• _TASK_
Give back exactly the stretch of data below from the line holding "does to it. *)" through the line holding "Definition closes (s", both ends included, and leave the remaining lines out.

• _DATA EXCERPTS_
++++++++++++++++++++

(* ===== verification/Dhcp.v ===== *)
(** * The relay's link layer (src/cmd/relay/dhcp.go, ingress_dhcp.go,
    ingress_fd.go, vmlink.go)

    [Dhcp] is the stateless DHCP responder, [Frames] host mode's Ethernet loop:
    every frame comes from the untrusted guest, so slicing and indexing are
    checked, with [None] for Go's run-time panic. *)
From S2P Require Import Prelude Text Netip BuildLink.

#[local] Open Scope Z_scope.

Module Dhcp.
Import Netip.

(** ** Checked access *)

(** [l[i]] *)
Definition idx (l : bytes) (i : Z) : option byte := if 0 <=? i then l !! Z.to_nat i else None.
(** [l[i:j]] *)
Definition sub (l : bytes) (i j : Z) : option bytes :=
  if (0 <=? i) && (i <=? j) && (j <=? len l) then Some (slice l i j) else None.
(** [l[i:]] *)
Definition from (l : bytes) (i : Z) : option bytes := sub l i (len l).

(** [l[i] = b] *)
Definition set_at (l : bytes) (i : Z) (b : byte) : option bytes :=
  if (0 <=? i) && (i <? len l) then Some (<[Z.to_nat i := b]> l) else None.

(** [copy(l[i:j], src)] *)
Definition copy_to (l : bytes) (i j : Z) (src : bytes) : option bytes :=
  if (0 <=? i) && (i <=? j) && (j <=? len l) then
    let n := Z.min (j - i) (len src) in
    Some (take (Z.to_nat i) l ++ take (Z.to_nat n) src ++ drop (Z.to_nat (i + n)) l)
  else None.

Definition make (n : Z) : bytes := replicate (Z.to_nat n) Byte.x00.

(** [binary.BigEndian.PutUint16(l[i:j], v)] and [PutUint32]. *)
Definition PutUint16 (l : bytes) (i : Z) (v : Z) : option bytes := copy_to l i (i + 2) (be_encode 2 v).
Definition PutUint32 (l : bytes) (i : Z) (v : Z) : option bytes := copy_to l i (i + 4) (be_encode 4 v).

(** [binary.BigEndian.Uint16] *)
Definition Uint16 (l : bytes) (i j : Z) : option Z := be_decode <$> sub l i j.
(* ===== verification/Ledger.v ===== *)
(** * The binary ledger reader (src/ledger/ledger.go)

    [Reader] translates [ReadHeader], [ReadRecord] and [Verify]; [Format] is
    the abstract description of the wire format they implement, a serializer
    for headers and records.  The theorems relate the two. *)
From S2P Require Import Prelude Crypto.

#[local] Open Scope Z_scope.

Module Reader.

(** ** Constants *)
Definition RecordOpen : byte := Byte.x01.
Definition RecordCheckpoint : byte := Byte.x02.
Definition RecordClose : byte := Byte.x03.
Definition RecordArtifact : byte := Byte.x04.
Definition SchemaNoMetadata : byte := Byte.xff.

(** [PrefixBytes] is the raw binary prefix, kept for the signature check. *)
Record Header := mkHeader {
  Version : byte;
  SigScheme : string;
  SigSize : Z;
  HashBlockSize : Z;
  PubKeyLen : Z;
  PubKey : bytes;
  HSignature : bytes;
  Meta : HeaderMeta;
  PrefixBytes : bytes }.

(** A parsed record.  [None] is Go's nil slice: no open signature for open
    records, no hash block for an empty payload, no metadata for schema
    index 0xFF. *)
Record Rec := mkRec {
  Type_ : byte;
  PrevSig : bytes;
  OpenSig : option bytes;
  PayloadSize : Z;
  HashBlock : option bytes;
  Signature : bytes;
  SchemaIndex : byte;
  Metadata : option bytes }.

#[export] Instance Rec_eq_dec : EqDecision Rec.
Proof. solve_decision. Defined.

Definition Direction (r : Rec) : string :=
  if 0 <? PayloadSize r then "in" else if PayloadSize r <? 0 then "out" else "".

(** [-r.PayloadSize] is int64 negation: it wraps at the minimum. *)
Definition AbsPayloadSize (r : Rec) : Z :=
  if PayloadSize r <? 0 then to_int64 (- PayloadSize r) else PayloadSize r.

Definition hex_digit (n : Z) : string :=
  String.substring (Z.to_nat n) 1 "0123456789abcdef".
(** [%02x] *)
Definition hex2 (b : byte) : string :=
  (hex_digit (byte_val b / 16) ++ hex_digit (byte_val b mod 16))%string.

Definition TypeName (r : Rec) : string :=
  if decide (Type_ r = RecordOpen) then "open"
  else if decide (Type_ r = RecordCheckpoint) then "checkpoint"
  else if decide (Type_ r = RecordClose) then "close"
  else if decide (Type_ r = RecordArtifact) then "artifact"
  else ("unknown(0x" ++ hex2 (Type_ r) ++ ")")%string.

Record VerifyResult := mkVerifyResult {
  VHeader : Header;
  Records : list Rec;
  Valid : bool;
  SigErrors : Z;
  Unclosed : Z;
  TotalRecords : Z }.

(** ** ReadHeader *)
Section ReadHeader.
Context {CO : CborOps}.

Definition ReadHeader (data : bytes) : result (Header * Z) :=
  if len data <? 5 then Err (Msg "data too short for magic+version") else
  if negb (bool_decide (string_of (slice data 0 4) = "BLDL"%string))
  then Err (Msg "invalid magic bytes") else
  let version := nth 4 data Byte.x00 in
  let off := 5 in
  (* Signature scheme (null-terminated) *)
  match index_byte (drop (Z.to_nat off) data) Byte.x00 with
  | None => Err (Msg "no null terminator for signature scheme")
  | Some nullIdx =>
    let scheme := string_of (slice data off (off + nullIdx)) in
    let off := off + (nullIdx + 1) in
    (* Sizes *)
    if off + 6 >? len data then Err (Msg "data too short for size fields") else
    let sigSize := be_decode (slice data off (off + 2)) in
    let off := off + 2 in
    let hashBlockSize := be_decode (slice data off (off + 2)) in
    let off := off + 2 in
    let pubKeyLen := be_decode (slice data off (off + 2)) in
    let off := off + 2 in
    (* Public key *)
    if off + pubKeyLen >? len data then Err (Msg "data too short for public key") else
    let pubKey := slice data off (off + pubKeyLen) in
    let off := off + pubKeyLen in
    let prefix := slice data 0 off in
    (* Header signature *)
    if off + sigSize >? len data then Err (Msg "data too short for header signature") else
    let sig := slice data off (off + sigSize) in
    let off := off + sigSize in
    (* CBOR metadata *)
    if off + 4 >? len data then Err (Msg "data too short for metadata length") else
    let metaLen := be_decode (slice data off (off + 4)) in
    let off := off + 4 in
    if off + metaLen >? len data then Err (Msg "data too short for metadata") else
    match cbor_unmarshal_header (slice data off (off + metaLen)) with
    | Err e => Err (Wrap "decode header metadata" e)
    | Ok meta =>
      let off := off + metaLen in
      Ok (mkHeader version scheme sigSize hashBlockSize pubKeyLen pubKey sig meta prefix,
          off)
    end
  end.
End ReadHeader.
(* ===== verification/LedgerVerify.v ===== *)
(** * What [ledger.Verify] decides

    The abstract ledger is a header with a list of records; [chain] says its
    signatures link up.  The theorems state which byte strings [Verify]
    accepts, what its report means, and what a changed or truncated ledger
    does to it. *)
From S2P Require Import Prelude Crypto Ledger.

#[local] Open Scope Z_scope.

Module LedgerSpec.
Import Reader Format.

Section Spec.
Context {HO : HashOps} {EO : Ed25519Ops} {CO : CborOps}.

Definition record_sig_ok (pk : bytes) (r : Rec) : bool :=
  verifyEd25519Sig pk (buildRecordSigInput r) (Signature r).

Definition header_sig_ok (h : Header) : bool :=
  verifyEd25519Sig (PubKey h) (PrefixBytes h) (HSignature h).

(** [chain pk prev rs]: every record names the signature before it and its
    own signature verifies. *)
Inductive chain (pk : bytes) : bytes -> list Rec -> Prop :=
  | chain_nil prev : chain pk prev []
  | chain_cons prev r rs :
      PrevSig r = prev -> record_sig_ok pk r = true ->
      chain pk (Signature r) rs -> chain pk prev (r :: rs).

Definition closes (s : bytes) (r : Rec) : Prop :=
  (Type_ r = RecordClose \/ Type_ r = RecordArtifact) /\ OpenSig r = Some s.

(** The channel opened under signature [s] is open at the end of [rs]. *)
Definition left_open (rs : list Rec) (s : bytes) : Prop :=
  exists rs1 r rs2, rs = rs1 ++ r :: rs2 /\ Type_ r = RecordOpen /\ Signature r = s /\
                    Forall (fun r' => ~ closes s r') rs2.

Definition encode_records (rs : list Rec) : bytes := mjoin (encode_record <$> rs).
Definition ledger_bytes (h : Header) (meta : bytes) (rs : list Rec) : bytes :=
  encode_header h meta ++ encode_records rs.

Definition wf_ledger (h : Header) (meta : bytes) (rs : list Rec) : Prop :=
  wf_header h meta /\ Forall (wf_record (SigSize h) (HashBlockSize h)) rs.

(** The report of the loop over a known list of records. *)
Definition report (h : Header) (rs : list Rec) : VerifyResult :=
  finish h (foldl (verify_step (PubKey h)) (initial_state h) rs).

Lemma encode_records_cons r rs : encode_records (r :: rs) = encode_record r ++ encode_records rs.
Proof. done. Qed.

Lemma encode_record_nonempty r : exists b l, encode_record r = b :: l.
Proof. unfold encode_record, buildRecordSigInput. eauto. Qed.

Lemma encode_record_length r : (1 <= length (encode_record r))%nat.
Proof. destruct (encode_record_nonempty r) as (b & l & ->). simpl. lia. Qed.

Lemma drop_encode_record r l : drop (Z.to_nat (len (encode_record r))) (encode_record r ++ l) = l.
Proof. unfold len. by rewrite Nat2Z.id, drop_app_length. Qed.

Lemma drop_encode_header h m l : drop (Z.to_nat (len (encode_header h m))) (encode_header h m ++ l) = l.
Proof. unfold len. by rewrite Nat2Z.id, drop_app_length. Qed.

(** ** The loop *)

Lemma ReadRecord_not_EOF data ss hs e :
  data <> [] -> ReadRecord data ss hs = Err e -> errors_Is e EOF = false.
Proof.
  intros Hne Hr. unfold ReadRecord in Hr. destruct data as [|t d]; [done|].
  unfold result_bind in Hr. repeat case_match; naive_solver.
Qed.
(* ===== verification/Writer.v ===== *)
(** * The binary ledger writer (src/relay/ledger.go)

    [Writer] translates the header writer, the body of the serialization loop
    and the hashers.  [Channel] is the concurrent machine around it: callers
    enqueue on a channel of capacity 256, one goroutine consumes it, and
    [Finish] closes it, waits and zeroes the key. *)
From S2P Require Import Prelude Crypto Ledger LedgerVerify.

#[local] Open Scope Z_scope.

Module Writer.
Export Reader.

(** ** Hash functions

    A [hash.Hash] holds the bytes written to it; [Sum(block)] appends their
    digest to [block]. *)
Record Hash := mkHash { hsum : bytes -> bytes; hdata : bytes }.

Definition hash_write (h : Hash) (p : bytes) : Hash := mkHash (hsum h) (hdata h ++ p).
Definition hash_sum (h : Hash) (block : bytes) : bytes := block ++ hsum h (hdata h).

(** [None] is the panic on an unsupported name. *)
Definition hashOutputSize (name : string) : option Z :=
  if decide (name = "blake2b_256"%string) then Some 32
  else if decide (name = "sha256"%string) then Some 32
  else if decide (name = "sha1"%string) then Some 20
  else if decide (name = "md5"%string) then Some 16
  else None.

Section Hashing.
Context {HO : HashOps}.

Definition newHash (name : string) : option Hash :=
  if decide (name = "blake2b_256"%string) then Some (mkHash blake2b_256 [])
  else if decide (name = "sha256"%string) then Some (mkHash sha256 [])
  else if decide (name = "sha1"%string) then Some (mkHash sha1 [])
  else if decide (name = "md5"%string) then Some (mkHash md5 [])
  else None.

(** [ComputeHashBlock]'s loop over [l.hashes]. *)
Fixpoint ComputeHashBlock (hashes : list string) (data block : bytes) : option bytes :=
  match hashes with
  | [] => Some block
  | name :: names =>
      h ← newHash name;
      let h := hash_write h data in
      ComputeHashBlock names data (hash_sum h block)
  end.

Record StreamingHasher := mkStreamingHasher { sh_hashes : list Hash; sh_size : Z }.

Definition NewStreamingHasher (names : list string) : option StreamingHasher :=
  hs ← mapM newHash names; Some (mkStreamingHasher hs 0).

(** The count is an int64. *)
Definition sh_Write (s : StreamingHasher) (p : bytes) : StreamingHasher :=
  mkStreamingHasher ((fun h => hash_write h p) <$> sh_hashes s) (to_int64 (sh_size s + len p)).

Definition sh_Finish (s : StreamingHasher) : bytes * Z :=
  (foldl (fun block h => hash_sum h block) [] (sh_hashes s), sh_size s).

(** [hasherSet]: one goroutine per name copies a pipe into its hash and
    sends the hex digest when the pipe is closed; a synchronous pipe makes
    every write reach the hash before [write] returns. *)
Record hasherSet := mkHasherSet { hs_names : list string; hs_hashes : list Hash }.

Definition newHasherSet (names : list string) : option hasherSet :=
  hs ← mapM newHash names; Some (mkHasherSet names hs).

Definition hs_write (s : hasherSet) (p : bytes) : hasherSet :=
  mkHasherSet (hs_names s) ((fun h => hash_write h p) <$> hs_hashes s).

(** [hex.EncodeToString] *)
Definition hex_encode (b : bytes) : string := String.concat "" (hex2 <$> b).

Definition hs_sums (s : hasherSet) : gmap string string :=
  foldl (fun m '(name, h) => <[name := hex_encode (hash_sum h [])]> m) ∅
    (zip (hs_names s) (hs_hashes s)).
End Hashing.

++++++++++++++++++++

• _RESULT FOR THIS TASK_
    does to it. *)
From S2P Require Import Prelude Crypto Ledger.

#[local] Open Scope Z_scope.

Module LedgerSpec.
Import Reader Format.

Section Spec.
Context {HO : HashOps} {EO : Ed25519Ops} {CO : CborOps}.

Definition record_sig_ok (pk : bytes) (r : Rec) : bool :=
  verifyEd25519Sig pk (buildRecordSigInput r) (Signature r).

Definition header_sig_ok (h : Header) : bool :=
  verifyEd25519Sig (PubKey h) (PrefixBytes h) (HSignature h).

(** [chain pk prev rs]: every record names the signature before it and its
    own signature verifies. *)
Inductive chain (pk : bytes) : bytes -> list Rec -> Prop :=
  | chain_nil prev : chain pk prev []
  | chain_cons prev r rs :
      PrevSig r = prev -> record_sig_ok pk r = true ->
      chain pk (Signature r) rs -> chain pk prev (r :: rs).

Definition closes (s : bytes) (r : Rec) : Prop :=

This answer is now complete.